From the data below, please reproduce exactly everything from the line that contains "(** [s.toLowerCase()], on ASCII text. *)" down to the line that contains "Definition event_addresses (eventData", with both ends included.

== Segment start ==

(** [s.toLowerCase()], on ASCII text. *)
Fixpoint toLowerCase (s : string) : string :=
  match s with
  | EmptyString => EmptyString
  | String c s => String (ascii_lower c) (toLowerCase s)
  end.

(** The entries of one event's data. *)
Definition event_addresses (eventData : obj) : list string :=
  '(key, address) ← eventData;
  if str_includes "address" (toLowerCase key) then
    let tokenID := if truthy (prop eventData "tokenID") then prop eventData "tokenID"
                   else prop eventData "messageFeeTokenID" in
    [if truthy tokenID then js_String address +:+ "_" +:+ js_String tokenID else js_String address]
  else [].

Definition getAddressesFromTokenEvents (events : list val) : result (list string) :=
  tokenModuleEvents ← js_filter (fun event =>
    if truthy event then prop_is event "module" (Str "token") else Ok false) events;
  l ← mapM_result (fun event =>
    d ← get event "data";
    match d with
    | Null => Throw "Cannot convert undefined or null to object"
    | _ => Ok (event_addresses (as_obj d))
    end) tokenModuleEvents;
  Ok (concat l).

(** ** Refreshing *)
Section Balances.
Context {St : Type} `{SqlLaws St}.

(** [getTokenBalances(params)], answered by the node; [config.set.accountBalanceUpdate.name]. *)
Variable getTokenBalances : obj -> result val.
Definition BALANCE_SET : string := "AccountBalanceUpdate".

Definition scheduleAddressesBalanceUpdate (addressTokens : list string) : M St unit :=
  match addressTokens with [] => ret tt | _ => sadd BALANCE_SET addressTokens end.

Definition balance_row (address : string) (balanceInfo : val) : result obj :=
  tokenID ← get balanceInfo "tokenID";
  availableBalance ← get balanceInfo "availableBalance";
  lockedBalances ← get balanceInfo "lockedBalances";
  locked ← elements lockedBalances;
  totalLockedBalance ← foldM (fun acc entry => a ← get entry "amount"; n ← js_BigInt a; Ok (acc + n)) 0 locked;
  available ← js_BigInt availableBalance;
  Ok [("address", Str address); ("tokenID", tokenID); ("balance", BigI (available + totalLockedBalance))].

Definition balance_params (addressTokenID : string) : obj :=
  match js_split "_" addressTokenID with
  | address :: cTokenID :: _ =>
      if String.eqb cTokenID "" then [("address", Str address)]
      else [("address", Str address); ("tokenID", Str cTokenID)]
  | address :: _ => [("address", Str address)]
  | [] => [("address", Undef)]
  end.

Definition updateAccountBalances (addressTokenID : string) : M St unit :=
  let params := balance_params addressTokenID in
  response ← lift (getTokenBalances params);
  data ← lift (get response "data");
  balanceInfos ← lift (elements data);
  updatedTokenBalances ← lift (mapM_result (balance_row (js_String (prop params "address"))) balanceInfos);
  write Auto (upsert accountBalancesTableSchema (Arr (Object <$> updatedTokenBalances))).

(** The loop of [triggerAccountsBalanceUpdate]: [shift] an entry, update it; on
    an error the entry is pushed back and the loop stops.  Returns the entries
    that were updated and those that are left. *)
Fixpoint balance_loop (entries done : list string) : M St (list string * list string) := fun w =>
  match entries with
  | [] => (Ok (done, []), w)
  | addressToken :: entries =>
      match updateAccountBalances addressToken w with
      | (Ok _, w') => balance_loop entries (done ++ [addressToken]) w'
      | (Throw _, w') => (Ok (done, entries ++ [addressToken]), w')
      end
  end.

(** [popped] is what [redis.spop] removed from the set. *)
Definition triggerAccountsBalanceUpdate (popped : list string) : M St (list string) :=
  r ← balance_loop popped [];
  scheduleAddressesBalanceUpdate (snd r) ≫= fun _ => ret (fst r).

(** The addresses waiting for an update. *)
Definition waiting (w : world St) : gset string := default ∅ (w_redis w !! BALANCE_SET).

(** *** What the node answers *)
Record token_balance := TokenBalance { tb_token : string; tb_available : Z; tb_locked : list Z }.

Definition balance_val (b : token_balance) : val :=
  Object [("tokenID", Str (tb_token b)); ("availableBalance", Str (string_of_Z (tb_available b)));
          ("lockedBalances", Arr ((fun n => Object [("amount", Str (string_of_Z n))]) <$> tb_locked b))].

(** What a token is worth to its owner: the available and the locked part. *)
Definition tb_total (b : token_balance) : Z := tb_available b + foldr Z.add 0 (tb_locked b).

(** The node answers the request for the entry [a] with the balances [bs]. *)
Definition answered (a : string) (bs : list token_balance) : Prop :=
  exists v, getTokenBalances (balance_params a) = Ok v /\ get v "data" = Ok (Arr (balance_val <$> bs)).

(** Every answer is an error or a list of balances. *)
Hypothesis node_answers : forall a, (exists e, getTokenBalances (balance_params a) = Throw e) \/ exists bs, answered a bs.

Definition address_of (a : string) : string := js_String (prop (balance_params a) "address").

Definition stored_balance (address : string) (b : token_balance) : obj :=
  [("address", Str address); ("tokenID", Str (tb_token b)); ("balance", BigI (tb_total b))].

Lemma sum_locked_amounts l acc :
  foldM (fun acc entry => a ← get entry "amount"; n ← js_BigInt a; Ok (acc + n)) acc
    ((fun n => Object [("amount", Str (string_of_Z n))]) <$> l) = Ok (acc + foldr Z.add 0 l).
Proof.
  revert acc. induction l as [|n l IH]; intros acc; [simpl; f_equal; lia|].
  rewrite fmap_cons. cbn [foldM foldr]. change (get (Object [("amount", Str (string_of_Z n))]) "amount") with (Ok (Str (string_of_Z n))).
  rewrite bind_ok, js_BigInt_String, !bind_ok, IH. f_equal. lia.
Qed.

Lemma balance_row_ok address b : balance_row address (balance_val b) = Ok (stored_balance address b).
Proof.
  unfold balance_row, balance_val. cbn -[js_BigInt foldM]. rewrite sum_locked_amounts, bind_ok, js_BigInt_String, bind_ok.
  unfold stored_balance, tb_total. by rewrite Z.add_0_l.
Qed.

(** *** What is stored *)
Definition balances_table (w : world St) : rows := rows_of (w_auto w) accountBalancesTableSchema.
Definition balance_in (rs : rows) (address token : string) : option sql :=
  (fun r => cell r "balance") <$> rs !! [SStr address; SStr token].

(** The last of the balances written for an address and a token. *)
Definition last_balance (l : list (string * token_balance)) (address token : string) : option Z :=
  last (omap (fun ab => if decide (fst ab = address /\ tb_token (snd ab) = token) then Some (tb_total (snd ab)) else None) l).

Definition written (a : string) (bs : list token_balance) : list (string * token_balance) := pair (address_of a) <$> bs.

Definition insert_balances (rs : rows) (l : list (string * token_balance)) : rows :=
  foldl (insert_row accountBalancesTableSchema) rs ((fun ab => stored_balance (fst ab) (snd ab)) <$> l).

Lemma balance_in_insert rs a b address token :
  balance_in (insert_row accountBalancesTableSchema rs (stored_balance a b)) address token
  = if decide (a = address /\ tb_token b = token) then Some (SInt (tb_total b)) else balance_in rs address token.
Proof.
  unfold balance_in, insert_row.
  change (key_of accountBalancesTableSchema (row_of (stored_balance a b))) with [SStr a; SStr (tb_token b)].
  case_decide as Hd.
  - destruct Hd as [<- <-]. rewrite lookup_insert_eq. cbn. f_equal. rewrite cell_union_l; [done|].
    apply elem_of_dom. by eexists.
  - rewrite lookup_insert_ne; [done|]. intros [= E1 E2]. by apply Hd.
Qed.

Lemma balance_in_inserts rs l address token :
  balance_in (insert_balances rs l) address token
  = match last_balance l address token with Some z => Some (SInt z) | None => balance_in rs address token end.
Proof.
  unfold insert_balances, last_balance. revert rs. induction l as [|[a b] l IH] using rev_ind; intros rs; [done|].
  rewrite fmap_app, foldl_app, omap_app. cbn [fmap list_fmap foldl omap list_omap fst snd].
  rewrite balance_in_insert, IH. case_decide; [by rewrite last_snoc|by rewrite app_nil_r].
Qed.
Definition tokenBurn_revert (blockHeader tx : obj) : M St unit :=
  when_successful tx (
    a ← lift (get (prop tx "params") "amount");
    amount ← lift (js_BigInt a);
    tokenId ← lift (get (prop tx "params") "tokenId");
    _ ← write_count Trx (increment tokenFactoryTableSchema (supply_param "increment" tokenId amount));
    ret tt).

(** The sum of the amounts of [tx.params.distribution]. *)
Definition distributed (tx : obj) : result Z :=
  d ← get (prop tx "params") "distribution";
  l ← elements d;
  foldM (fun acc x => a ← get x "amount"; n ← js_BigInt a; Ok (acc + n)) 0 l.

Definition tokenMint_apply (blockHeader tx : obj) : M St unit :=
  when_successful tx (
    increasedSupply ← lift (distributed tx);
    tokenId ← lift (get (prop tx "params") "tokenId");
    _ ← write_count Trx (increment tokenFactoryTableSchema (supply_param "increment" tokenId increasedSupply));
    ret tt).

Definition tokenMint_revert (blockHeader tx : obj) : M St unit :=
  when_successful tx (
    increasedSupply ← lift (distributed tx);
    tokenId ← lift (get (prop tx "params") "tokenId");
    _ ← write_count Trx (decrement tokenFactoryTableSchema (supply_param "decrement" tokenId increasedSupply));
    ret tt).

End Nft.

== Segment end ==
== Segment start ==

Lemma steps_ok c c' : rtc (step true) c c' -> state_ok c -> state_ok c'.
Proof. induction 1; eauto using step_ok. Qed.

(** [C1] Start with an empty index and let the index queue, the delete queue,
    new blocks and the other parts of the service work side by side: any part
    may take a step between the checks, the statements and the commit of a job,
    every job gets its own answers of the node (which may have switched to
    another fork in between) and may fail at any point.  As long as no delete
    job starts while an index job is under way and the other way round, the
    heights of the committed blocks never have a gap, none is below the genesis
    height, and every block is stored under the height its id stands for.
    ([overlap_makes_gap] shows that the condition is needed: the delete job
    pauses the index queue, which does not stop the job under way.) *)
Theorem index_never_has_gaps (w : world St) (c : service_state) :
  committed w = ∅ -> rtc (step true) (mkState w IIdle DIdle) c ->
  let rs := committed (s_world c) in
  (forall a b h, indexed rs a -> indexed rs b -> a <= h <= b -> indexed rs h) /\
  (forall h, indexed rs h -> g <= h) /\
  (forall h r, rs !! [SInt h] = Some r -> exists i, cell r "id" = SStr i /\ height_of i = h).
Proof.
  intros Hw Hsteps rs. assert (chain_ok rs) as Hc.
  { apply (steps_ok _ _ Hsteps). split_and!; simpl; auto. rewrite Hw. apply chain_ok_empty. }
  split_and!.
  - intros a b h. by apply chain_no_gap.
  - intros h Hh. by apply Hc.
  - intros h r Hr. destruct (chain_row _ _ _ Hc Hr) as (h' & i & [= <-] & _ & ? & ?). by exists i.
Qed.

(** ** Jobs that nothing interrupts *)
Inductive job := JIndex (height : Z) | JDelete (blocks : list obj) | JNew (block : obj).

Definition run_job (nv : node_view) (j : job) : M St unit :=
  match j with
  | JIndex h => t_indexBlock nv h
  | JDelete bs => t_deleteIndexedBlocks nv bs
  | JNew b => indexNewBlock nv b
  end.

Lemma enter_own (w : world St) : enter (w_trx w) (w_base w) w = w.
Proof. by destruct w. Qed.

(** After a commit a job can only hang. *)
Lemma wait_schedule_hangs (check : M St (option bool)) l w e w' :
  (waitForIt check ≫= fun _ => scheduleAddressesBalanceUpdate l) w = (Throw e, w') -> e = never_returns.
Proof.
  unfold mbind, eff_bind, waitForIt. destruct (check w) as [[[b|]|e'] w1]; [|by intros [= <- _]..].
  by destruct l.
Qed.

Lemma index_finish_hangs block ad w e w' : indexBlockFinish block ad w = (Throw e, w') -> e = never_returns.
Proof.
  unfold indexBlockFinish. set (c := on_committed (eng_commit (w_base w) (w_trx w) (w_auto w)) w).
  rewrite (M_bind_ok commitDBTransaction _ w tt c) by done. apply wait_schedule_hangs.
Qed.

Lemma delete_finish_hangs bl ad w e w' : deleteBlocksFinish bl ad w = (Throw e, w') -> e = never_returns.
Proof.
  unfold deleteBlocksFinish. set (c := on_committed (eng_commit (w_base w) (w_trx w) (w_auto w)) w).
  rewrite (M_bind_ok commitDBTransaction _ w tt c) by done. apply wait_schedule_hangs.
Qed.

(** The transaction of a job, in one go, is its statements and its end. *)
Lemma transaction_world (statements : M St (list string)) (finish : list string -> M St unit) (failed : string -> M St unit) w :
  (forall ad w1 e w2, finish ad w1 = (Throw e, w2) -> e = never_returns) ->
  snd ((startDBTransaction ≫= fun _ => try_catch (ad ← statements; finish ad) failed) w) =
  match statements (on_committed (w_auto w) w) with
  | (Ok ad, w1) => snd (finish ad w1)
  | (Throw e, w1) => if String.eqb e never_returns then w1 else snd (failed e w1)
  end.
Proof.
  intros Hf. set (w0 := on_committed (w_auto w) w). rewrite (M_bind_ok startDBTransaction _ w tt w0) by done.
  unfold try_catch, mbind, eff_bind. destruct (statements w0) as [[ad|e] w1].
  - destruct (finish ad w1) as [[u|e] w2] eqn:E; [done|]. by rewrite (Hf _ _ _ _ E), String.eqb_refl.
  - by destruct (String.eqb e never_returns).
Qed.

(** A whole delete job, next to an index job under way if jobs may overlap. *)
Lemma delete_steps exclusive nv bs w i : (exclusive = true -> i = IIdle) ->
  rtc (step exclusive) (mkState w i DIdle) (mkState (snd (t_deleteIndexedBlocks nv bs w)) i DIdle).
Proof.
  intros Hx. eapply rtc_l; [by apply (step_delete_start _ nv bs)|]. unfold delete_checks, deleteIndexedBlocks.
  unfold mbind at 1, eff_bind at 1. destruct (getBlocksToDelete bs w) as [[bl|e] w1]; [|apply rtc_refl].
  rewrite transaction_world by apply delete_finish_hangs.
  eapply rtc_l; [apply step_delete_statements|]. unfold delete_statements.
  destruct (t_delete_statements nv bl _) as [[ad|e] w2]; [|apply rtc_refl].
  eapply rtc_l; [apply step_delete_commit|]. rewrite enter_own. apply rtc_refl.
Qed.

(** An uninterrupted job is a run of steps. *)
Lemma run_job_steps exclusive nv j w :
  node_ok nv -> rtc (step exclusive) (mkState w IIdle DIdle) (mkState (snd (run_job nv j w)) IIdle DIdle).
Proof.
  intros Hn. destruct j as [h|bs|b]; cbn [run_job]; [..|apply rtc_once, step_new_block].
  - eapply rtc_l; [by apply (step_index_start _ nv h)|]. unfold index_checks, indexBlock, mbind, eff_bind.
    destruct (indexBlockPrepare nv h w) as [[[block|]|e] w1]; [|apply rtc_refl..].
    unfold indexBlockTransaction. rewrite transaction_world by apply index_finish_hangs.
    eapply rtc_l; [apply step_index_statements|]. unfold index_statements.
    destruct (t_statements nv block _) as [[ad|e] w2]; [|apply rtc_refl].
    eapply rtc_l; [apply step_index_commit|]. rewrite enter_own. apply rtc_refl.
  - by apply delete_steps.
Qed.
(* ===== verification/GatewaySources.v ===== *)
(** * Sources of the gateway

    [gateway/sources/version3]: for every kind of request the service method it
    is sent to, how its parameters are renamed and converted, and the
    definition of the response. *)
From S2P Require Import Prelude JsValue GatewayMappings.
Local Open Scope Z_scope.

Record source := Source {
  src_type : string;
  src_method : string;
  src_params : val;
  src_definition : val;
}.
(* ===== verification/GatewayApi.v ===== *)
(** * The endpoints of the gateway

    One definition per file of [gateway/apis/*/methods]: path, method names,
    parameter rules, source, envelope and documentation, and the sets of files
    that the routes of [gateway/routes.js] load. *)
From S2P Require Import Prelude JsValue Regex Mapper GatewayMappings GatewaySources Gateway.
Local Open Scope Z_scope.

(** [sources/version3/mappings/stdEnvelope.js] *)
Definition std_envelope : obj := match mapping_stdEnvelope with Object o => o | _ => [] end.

== Segment end ==
== Segment start ==

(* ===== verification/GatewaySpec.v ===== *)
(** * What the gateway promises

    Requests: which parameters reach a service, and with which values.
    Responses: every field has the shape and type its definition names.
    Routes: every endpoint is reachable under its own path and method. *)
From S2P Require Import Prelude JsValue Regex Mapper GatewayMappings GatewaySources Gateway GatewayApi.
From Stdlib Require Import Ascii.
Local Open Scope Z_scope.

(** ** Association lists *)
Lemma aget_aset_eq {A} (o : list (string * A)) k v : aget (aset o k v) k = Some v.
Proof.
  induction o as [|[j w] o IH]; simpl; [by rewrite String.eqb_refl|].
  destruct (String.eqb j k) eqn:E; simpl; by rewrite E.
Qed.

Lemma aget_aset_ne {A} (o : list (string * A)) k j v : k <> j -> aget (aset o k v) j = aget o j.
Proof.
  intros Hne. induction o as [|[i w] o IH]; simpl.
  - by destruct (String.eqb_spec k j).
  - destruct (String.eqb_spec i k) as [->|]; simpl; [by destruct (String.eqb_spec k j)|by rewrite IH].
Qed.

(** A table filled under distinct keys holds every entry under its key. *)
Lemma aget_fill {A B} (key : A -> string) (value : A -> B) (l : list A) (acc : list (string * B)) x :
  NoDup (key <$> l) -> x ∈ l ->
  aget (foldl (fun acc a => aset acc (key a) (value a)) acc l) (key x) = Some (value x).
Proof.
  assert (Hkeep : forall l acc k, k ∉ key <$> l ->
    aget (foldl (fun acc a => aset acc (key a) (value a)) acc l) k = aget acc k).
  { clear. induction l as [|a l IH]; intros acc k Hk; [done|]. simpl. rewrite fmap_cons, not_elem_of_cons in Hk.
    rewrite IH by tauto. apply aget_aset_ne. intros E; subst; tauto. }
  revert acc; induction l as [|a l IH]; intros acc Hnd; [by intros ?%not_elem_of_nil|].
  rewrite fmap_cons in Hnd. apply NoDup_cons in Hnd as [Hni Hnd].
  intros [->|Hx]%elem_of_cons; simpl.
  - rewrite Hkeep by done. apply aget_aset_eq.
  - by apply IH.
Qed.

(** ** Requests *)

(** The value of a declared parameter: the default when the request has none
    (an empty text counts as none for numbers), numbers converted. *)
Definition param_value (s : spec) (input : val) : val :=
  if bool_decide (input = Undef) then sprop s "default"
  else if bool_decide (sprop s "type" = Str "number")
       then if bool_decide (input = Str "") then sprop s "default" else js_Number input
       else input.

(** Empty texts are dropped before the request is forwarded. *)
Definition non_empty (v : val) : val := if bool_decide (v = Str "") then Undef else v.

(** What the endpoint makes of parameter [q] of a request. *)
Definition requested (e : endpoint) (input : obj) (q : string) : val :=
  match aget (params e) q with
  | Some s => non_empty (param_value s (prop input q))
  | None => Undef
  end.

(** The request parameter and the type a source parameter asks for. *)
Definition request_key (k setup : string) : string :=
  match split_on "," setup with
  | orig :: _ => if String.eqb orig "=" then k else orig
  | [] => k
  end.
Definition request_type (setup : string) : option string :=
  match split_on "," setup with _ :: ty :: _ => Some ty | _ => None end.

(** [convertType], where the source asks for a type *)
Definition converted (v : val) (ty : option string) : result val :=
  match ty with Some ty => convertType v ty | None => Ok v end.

== Segment end ==

__EXPECTED ANSWER__.
(** [s.toLowerCase()], on ASCII text. *)
Fixpoint toLowerCase (s : string) : string :=
  match s with
  | EmptyString => EmptyString
  | String c s => String (ascii_lower c) (toLowerCase s)
  end.

(** The entries of one event's data. *)
Definition event_addresses (eventData : obj) : list string :=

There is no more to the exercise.